Overworked nurses : FGH short of at least 24 nurses

Study reveals no new recruitments have been made at hospital since 2012.


Mariam Shafqat July 26, 2015
Study reveals no new recruitments have been made at hospital since 2012.. ILLUSTRATION: EXPRESS

ISLAMABAD: Staff shortage and the resultant high workload are directly contributing to the poor quality of healthcare services at public-sector hospitals in the twin cities.

A study suggests that one of the public-sector hospitals in the federal capital is short of at least 24 nursing staff.

There has been a consistent increase in the number of patients who visit these government hospitals, while little has been done in terms of a proportional increase in nursing staff. The situation is adversely affecting staff performance.

In order to assess staff shortage and increased workload due to the increase in patients, an alumni of the Health Services Academy, Dr Mir Muhammad Hassan, has conducted a research on the Federal General Hospital at the National Institute of Health.

Hassan through his research hopes to generate evidence for future staffing needs and assist policymakers.

Currently, there are 23 junior nurses working in the indoor patient departments of the FGH, along with three heads and 20 staff nurses. The hospital was established in 2012. The number of patients, the study finds, has increased from 23,157 in 2012 to 84,142 in 2013 showing a threefold increase.

The increase in the number of patients has directly increased workload on the staff, recruited at the time the hospital began functioning.

Hassan, sharing findings of his research, said due to budget constraints, no new recruitment had been made since 2012 to meet the increased demands.

The FGH was established to ease pressure on other federal hospitals in the capital, and to cater to patients arriving from the outskirts and rural areas of Islamabad.

Hassan, through his study, has calculated workload on nursing staff at the indoor patients departments of the FGH.

He has calculated 67 per cent workload pressure on nursing staff of emergency and accident ward, 59 per cent on nurses working in obstetrics and gynaecology ward, 50 per cent on nurses working in the operation theatre, general medicine 29 per cent followed by 20 per cent workload on staff working in the surgery department.

Hassan’s research estimates maximum shortage of nursing staff in the emergency and accident department. The study suggests the department is short of at least 12 nurses.

Similarly, as per the study, the obstetrics and gynaecology department is six nurses short.

Moreover, the operation theatre at the FGH requires three nurses to work efficiently. Estimated shortage of nurses at the general and medicine ward is two and one nurse respectively.

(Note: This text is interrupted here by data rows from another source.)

(** * Speech-to-text backend: a model of the request handlers and adapters

    The development embeds the service in these modules:
    - [Js]: the JavaScript values the handlers compute with (parsed JSON,
      [undefined], property access, truthiness, string helpers);
    - [World]: the HTTP client, the row store client and the clock;
    - [Speech]: the upload route [POST /transcribe/web];
    - [Transcriptions]: the record route [GET /:id];
    - [RowStore]: what the store client answers to a lookup by id;
    - [SpeechToTextService]: the provider adapters and the two normalizers.

    Network, store and clock are oracles of an environment; every call is
    appended to a log, so that statements can count calls. [Observe] holds
    the notions the statements are written with, [Sample] concrete
    inputs. *)

From Stdlib Require Import ZArith NArith List String Ascii Bool Lia.
From Stdlib Require Import DecimalString.
Import ListNotations.

Set Warnings "-register-all".
Local Open Scope string_scope.
Local Open Scope Z_scope.

(* ================================================================== *)
(** ** JavaScript values                                               *)
(* ================================================================== *)

Module Js.

(** A finite double: an integer (every integer up to 2^53 in magnitude is
    a double, and beyond that those of at most 53 significant bits), or a
    non-integral number named by its shortest round-trip decimal (the
    text [String(x)] prints, which identifies the double). JSON has
    neither NaN nor infinities. *)
Inductive number :=
| NInt (z : Z)
| NFrac (shortest : string).

(** Parsed JSON, [undefined], and the inherited members of a plain object
    ([VNative]: a built-in function, which JSON never contains). *)
Inductive value :=
| VUndefined
| VNull
| VBool (b : bool)
| VNum (n : number)
| VStr (s : string)
| VArr (items : list value)
| VObj (fields : list (string * value))
| VNative (name : string).

Definition num (z : Z) : value := VNum (NInt z).

(** [!!v] *)
Definition truthy (v : value) : bool :=
  match v with
  | VUndefined | VNull => false
  | VBool b => b
  | VNum (NInt z) => negb (z =? 0)
  | VNum (NFrac _) => true
  | VStr s => negb (String.eqb s EmptyString)
  | VArr _ | VObj _ | VNative _ => true
  end.

Definition nullish (v : value) : bool :=
  match v with
  | VUndefined | VNull => true
  | _ => false
  end.

(** A parameter declared [v = d]: the default stands in for
    [undefined] only. *)
Definition default_to (v d : value) : value :=
  match v with
  | VUndefined => d
  | _ => v
  end.

(** [a || b] *)
Definition or_else (a b : value) : value := if truthy a then a else b.

(** [a && b] *)
Definition and_then (a b : value) : value := if truthy a then b else a.

Definition number_eqb (a b : number) : bool :=
  match a, b with
  | NInt x, NInt y => x =? y
  | NFrac x, NFrac y => (x =? y)%string
  | _, _ => false
  end.

(** [a === b]. Two arrays or objects are equal only when they are the same
    reference; the handlers compare against literals, so these cases are
    [false]. *)
Definition strict_eq (a b : value) : bool :=
  match a, b with
  | VUndefined, VUndefined => true
  | VNull, VNull => true
  | VBool x, VBool y => Bool.eqb x y
  | VNum x, VNum y => number_eqb x y
  | VStr x, VStr y => (x =? y)%string
  | _, _ => false
  end.

(** [xs.includes(v)] *)
Definition includes (xs : list value) (v : value) : bool :=
  existsb (strict_eq v) xs.

Fixpoint lookup (k : string) (fs : list (string * value)) : option value :=
  match fs with
  | [] => None
  | (k', v) :: rest => if (k =? k')%string then Some v else lookup k rest
  end.

Definition nat_to_string (n : nat) : string :=
  NilZero.string_of_uint (Nat.to_uint n).

Definition Z_to_string (z : Z) : string :=
  NilZero.string_of_int (Z.to_int z).

Fixpoint elem_by_key (k : string) (xs : list value) (i : nat) : value :=
  match xs with
  | [] => VUndefined
  | x :: rest => if (k =? nat_to_string i)%string then x else elem_by_key k rest (S i)
  end.

Fixpoint char_by_key (k : string) (s : string) (i : nat) : value :=
  match s with
  | EmptyString => VUndefined
  | String c rest =>
      if (k =? nat_to_string i)%string then VStr (String c EmptyString)
      else char_by_key k rest (S i)
  end.

(** What a plain object inherits from [Object.prototype]. *)
Definition inherited (k : string) : value :=
  if (k =? "constructor")%string then VNative "Object"
  else if (k =? "__proto__")%string then VObj []
  else if existsb (String.eqb k)
            ["hasOwnProperty"; "isPrototypeOf"; "propertyIsEnumerable";
             "toLocaleString"; "toString"; "valueOf";
             "__defineGetter__"; "__defineSetter__";
             "__lookupGetter__"; "__lookupSetter__"]
       then VNative k
  else VUndefined.

(** [v[k]] for a receiver that is neither [undefined] nor [null]. The
    methods of arrays, strings, numbers and booleans are left out: the
    handlers read data fields only. *)
Definition member (v : value) (k : string) : value :=
  match v with
  | VObj fs => match lookup k fs with Some x => x | None => inherited k end
  | VArr xs =>
      if (k =? "length")%string then num (Z.of_nat (List.length xs))
      else elem_by_key k xs 0
  | VStr s =>
      if (k =? "length")%string then num (Z.of_nat (String.length s))
      else char_by_key k s 0
  | _ => VUndefined
  end.

(** [v[i]] *)
Definition index (v : value) (i : nat) : value := member v (nat_to_string i).

(** [v?.k] *)
Definition opt_member (v : value) (k : string) : value :=
  if nullish v then VUndefined else member v k.

(** An [Error] object: its message and, on an HTTP error of the client
    library, the response it carries ([undefined] otherwise). *)
Record Exn := { message : value; response : value }.

(** [new Error(msg)] *)
Definition Error (msg : string) : Exn :=
  {| message := VStr msg; response := VUndefined |}.

Inductive Result (A : Type) :=
| Ok (a : A)
| Throw (e : Exn).
Arguments Ok {A} a.
Arguments Throw {A} e.

(** [v.k]: reading a property of [undefined] or [null] is a TypeError. *)
Definition get (v : value) (k : string) : Result value :=
  match v with
  | VUndefined =>
      Throw (Error ("Cannot read properties of undefined (reading '" ++ k ++ "')"))
  | VNull =>
      Throw (Error ("Cannot read properties of null (reading '" ++ k ++ "')"))
  | _ => Ok (member v k)
  end.

(** The double nearest to a natural number, ties going to the even
    significand of 53 bits; [None] beyond the largest double. *)
Definition nearest_double (c : Z) : option Z :=
  let bits := Z.log2 c + 1 in
  if bits <=? 53 then Some c
  else
    let e := bits - 53 in
    let q := Z.shiftr c e in
    let rest := c - Z.shiftl q e in
    let half := 2 ^ (e - 1) in
    let q' := if (half <? rest) || ((rest =? half) && Z.odd q) then q + 1 else q in
    let d := Z.shiftl q' e in
    if 1024 <? Z.log2 d + 1 then None else Some d.

Definition reads_as (c d : Z) : bool :=
  match nearest_double c with
  | Some d' => d' =? d
  | None => false
  end.

(** The decimal with the fewest significant digits that reads as the
    double [d] of [n] digits, the nearer one when two have as few;
    [k] counts the significant digits tried. *)
Fixpoint shortest_from (fuel : nat) (k n d : Z) : Z :=
  match fuel with
  | O => d
  | S fuel' =>
      let unit := 10 ^ (n - k) in
      let lo := (d / unit) * unit in
      let hi := lo + unit in
      let lo_ok := (0 <? lo) && reads_as lo d in
      let hi_ok := reads_as hi d in
      if lo_ok && hi_ok then
        if d - lo <? hi - d then lo
        else if hi - d <? d - lo then hi
        else if Z.even (lo / unit) then lo else hi
      else if lo_ok then lo
      else if hi_ok then hi
      else shortest_from fuel' (k + 1) n d
  end.

Fixpoint strip_zeros (reversed : string) : string :=
  match reversed with
  | String "0" rest => strip_zeros rest
  | _ => reversed
  end.

Fixpoint reverse (s : string) : string :=
  match s with
  | EmptyString => EmptyString
  | String c rest => reverse rest ++ String c EmptyString
  end.

(** [String(x)] for a natural number [x]: the digits of the shortest
    decimal that reads as the double, in full up to 21 digits and in
    exponent form beyond. *)
Definition natural_to_string (c : Z) : string :=
  match nearest_double c with
  | None => "Infinity"
  | Some d =>
      let n := Z.of_nat (String.length (Z_to_string d)) in
      let shortest := shortest_from (Z.to_nat n) 1 n d in
      let digits := Z_to_string shortest in
      let n' := Z.of_nat (String.length digits) in
      if n' <=? 21 then digits
      else
        match reverse (strip_zeros (reverse digits)) with
        | String first EmptyString =>
            String first ("e+" ++ Z_to_string (n' - 1))
        | String first more =>
            String first ("." ++ more ++ "e+" ++ Z_to_string (n' - 1))
        | EmptyString => digits
        end
  end.

(** [String(x)] for an integer [x]. *)
Definition integer_to_string (z : Z) : string :=
  if z <? 0 then "-" ++ natural_to_string (- z) else natural_to_string z.

(** [String(v)], as a template literal or a property key applies it. *)
Fixpoint to_string (v : value) : string :=
  match v with
  | VUndefined => "undefined"
  | VNull => "null"
  | VBool true => "true"
  | VBool false => "false"
  | VNum (NInt z) => integer_to_string z
  | VNum (NFrac s) => s
  | VStr s => s
  | VArr xs =>
      String.concat ","
        (map (fun x => if nullish x then EmptyString else to_string x) xs)
  | VObj _ => "[object Object]"
  | VNative name => "function " ++ name ++ "() { [native code] }"
  end.

(** What [JSON.stringify] keeps of a value: [undefined] and functions
    vanish from objects and become [null] inside arrays. *)
Fixpoint jsonify (v : value) : value :=
  match v with
  | VArr xs =>
      VArr (map (fun x => match jsonify x with VUndefined => VNull | y => y end) xs)
  | VObj fs =>
      VObj ((fix fields (l : list (string * value)) : list (string * value) :=
               match l with
               | [] => []
               | (k, x) :: rest =>
                   match jsonify x with
                   | VUndefined => fields rest
                   | y => (k, y) :: fields rest
                   end
               end) fs)
  | VNative _ => VUndefined
  | _ => v
  end.

(** [{ ...fields, [k]: v }] *)
Fixpoint assign (k : string) (v : value) (fields : list (string * value))
  : list (string * value) :=
  match fields with
  | [] => [(k, v)]
  | (k', x) :: rest =>
      if (k =? k')%string then (k', v) :: rest else (k', x) :: assign k v rest
  end.

Fixpoint indexed (xs : list value) (i : nat) : list (string * value) :=
  match xs with
  | [] => []
  | x :: rest => (nat_to_string i, x) :: indexed rest (S i)
  end.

The FGH, the study suggests, is facing an overall shortage of 24 nurses to efficiently cope with the current workload.

Solutions

Hassan suggested that nursing assistants could be recruited to reduce workload and recommended that the hospital should adopt workload indicators of staffing need-based staffing levels as the basis of their staff rationalisation and employment owing to its impartiality, consistency and reliability of results.

He said hospital statistics needed to be regularly updated, adding that the hospital management should consider redistribution of present nursing staff.

Similarly, senior nurses should be encouraged to take responsibilities to perform difficult tasks by themselves rather than to seek help from dressers and lady health visitors in high workload wards.

Published in The Express Tribune, July 27th, 2015.